── RECORDED INFORMATION ──

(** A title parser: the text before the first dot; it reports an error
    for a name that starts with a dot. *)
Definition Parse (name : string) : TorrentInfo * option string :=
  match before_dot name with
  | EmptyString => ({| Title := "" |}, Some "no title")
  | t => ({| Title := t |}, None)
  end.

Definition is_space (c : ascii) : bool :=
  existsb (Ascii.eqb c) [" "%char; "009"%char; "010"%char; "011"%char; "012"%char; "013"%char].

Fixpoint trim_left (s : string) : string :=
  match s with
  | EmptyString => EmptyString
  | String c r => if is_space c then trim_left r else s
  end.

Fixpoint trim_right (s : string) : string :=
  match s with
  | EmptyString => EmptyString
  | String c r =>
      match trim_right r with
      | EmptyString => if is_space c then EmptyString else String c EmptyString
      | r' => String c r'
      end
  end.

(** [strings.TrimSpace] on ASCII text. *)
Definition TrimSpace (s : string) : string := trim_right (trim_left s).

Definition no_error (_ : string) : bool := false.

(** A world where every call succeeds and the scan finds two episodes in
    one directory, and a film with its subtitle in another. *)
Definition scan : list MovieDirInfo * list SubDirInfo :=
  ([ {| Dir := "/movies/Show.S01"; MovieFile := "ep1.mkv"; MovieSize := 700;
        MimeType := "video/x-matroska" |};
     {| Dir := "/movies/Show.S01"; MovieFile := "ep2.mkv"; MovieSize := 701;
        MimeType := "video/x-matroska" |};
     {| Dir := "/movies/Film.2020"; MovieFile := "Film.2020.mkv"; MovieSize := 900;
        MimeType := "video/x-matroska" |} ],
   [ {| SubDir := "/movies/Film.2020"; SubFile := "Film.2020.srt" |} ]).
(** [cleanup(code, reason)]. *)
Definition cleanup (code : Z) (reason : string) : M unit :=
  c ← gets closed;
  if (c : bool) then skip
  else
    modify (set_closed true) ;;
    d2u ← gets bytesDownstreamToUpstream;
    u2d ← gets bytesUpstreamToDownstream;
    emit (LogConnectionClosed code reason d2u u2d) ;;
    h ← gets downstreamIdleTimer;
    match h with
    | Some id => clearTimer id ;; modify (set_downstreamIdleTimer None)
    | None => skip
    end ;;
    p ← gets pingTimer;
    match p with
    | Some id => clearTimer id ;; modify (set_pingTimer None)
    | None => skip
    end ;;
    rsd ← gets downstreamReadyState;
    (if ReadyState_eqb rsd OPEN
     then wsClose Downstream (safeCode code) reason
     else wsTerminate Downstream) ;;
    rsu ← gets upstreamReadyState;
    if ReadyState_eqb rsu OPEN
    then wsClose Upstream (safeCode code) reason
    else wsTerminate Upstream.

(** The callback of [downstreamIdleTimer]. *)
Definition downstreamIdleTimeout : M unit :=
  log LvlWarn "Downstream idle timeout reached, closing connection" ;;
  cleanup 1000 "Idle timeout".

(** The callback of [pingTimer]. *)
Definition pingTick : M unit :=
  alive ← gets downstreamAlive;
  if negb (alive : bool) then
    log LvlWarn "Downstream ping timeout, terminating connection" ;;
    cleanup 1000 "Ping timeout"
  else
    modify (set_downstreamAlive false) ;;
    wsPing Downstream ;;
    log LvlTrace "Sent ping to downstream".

───
── RECORDED INFORMATION ──

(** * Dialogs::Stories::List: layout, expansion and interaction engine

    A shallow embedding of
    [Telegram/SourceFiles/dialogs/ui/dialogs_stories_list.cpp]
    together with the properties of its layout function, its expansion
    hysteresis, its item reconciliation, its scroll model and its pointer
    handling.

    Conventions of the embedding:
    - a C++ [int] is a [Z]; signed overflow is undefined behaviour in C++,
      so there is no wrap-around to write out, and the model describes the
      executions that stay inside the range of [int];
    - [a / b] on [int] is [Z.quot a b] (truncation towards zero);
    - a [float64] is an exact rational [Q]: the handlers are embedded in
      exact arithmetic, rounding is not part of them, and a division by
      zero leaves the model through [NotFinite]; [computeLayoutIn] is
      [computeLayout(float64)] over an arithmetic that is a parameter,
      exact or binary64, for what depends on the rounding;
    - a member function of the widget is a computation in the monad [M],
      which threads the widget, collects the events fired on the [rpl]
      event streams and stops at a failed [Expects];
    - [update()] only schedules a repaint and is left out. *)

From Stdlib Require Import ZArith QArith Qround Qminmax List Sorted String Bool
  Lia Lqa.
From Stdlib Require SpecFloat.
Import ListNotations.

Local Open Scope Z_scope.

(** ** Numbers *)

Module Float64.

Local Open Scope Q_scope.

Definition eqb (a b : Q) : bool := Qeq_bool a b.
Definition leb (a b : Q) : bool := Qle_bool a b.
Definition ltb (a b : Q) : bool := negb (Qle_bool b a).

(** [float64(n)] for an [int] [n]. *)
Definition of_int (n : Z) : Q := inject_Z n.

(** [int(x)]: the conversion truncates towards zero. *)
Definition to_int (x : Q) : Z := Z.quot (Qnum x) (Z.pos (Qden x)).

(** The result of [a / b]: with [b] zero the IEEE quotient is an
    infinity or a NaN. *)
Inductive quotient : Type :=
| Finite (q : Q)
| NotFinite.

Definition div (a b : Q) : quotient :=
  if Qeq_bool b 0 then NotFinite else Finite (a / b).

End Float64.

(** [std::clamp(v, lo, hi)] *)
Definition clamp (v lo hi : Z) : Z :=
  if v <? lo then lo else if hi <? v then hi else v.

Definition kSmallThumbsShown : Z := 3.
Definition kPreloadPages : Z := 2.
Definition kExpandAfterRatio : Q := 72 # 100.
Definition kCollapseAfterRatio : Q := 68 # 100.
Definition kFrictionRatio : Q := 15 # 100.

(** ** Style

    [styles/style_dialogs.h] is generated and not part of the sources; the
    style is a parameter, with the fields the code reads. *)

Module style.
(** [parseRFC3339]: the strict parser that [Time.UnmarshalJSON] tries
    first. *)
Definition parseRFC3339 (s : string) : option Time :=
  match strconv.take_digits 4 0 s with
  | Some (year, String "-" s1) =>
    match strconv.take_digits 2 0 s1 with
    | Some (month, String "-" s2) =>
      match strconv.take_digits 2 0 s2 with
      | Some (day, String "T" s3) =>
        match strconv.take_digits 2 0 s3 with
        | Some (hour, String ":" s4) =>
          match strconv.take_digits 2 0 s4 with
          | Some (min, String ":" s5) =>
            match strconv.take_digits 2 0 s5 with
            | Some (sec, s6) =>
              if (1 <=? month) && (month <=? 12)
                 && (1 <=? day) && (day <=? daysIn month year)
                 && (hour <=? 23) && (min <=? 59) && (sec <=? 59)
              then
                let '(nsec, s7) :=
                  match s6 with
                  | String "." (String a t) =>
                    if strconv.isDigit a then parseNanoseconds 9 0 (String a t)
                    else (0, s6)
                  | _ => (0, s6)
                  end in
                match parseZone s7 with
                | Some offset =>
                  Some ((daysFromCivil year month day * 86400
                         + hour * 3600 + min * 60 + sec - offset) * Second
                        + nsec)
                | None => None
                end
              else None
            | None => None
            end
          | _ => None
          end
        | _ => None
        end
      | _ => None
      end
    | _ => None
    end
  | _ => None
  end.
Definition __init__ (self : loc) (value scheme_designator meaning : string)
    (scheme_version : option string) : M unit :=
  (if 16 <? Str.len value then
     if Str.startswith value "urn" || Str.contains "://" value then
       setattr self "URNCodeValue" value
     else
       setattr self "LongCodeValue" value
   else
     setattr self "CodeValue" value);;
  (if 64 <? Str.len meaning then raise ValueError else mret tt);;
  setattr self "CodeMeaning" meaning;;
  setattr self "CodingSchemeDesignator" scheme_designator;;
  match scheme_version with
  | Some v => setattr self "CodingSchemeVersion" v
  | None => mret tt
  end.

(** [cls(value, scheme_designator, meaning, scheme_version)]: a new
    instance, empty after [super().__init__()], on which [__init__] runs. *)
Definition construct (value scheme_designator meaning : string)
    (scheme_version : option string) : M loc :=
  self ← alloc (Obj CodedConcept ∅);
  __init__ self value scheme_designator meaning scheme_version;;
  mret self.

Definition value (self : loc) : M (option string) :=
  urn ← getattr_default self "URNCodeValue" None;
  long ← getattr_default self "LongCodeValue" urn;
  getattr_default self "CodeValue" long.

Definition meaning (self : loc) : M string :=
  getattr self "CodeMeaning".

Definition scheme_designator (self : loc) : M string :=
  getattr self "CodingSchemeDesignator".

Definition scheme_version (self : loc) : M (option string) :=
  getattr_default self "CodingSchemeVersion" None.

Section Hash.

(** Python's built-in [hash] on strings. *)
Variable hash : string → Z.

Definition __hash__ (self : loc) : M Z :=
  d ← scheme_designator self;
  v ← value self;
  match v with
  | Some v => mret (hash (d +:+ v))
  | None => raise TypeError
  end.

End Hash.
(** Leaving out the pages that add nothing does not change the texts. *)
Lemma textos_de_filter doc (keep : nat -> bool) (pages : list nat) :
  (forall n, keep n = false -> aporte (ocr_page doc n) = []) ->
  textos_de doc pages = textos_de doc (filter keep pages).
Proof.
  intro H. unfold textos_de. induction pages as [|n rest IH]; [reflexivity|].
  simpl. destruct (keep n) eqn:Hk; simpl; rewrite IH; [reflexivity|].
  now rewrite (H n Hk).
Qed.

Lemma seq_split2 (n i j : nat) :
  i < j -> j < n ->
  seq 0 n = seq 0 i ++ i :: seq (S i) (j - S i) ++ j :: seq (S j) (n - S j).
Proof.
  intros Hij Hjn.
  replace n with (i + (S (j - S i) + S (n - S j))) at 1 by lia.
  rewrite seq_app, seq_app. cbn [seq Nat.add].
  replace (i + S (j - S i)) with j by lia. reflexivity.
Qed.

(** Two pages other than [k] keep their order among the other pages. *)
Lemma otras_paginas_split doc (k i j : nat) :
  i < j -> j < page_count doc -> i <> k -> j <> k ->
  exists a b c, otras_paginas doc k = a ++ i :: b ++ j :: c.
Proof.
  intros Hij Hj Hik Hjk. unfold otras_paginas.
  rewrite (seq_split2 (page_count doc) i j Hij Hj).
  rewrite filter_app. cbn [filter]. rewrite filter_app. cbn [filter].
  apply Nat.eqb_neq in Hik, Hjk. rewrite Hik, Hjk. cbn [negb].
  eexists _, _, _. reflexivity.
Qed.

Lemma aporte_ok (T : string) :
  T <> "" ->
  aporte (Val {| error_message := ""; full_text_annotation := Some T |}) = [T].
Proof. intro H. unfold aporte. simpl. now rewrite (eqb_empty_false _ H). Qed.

───
── RECORDED INFORMATION ──

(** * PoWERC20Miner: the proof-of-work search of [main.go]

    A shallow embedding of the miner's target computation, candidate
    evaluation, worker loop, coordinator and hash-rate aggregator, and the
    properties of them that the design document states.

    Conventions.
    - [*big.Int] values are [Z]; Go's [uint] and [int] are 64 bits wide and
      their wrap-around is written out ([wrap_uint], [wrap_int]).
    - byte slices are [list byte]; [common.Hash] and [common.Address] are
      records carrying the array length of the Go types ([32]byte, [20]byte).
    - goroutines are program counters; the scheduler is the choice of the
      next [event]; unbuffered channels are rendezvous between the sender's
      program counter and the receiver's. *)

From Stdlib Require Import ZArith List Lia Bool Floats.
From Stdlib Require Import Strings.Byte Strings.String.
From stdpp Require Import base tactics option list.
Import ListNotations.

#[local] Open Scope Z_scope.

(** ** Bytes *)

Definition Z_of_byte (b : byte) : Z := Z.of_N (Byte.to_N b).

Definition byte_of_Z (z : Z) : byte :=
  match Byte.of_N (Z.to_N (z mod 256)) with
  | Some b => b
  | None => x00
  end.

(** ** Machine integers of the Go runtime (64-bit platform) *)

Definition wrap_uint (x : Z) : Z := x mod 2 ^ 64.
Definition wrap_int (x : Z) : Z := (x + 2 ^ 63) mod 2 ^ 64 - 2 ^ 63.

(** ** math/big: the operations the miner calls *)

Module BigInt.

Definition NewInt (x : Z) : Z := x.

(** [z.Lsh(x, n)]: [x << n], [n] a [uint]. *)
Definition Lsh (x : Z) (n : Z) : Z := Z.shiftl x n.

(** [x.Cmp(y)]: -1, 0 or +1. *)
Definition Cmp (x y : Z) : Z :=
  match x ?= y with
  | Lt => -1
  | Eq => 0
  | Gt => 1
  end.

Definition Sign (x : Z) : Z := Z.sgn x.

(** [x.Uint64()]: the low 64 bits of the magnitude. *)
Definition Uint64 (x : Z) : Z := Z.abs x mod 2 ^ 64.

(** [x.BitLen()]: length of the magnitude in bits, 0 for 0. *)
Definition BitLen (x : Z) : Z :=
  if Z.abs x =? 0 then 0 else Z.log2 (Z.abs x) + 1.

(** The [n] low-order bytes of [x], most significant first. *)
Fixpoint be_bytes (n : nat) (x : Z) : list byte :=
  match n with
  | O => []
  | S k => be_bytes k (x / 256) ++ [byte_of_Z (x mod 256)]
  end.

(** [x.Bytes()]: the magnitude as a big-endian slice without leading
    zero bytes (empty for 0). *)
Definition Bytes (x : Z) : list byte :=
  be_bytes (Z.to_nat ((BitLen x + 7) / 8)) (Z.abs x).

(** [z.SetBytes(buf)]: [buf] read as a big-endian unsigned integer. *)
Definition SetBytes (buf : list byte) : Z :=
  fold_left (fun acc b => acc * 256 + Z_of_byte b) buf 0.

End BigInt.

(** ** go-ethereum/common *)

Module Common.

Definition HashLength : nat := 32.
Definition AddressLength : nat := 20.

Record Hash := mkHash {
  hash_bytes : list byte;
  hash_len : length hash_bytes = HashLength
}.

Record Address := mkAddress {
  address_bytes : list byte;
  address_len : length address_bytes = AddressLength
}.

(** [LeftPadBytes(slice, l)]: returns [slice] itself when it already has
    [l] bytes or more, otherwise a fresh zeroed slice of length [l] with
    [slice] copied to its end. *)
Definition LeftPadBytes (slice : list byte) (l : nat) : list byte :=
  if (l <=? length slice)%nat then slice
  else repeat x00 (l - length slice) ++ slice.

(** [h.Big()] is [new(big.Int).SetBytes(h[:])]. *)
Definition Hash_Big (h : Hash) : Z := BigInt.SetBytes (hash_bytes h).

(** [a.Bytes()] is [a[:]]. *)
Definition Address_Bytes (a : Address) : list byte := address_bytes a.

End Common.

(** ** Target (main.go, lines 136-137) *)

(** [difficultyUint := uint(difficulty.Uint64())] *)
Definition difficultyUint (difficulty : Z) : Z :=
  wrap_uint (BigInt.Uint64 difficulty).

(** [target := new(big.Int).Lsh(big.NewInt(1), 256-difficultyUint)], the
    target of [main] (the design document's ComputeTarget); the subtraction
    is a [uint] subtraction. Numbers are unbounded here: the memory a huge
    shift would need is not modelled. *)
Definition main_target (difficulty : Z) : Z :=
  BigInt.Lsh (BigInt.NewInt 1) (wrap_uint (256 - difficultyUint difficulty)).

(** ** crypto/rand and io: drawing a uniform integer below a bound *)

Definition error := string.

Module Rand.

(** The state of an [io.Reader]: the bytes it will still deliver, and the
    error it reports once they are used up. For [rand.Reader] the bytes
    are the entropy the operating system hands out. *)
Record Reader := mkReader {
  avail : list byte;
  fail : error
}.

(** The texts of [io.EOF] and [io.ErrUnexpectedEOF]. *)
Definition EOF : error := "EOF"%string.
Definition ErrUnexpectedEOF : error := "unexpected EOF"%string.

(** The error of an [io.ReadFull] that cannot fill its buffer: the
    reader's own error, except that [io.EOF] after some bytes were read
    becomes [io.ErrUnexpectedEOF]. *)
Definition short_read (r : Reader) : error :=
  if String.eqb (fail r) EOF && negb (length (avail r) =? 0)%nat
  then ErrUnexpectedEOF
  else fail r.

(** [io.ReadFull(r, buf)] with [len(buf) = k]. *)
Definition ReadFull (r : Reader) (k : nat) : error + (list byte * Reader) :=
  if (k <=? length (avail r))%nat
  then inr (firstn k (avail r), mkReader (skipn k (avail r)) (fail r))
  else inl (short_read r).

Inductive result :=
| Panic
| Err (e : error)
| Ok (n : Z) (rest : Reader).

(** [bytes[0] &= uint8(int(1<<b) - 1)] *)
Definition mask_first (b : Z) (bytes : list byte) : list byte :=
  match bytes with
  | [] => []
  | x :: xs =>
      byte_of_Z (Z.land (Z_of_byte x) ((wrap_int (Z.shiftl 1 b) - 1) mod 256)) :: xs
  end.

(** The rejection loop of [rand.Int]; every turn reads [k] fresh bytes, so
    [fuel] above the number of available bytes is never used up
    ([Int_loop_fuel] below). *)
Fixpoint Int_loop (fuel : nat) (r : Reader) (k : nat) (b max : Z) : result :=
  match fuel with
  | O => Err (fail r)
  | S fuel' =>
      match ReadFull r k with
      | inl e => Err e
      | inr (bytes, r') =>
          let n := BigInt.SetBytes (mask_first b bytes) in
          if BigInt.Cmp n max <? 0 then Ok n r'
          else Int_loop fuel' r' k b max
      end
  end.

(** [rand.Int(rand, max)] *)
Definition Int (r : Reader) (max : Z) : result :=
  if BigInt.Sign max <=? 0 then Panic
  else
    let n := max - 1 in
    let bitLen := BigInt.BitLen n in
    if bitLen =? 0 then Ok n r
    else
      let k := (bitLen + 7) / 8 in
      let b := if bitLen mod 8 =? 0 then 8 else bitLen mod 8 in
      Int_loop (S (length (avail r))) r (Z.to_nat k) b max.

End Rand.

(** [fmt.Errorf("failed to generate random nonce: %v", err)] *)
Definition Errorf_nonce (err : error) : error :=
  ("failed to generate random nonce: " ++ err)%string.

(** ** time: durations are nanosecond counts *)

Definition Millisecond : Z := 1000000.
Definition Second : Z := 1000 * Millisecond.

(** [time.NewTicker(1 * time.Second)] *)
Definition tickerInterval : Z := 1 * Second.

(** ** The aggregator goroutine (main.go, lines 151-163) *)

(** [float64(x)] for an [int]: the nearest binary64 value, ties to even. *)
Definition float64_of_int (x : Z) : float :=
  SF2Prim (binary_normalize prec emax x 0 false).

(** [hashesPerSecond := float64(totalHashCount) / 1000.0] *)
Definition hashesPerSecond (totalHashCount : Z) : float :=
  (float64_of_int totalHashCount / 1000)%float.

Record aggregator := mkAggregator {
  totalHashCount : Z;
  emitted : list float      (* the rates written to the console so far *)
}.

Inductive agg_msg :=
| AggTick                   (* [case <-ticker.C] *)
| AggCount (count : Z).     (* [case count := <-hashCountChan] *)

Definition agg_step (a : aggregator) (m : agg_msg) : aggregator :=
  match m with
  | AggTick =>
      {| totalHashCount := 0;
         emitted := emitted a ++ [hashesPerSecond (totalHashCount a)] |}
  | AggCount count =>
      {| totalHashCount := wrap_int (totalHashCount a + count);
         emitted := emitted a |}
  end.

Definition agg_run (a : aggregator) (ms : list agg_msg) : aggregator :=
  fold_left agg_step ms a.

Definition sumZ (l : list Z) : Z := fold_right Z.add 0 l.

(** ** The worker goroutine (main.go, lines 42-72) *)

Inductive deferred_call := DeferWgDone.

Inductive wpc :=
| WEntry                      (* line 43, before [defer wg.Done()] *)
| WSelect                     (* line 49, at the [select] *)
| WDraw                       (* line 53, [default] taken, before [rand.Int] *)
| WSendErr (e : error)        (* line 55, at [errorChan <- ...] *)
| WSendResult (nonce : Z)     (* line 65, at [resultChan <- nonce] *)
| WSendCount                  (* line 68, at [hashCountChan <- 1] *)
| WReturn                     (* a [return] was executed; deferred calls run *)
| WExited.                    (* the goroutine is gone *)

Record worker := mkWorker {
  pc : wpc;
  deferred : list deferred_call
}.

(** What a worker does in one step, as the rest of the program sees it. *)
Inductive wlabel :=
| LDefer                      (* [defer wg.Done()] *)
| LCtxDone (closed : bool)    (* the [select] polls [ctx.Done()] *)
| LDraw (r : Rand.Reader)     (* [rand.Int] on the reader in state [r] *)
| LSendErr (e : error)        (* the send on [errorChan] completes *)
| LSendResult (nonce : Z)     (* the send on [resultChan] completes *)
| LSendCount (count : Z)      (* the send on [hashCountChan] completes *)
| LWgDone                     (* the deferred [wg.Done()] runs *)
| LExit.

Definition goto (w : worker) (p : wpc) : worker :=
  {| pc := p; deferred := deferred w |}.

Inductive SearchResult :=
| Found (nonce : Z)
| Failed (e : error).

───

Which of the lines in the data contain the string "movies"? Return each one.

EXERCISE OUTPUT:
  ([ {| Dir := "/movies/Show.S01"; MovieFile := "ep1.mkv"; MovieSize := 700;
     {| Dir := "/movies/Show.S01"; MovieFile := "ep2.mkv"; MovieSize := 701;
     {| Dir := "/movies/Film.2020"; MovieFile := "Film.2020.mkv"; MovieSize := 900;
   [ {| SubDir := "/movies/Film.2020"; SubFile := "Film.2020.srt" |} ]).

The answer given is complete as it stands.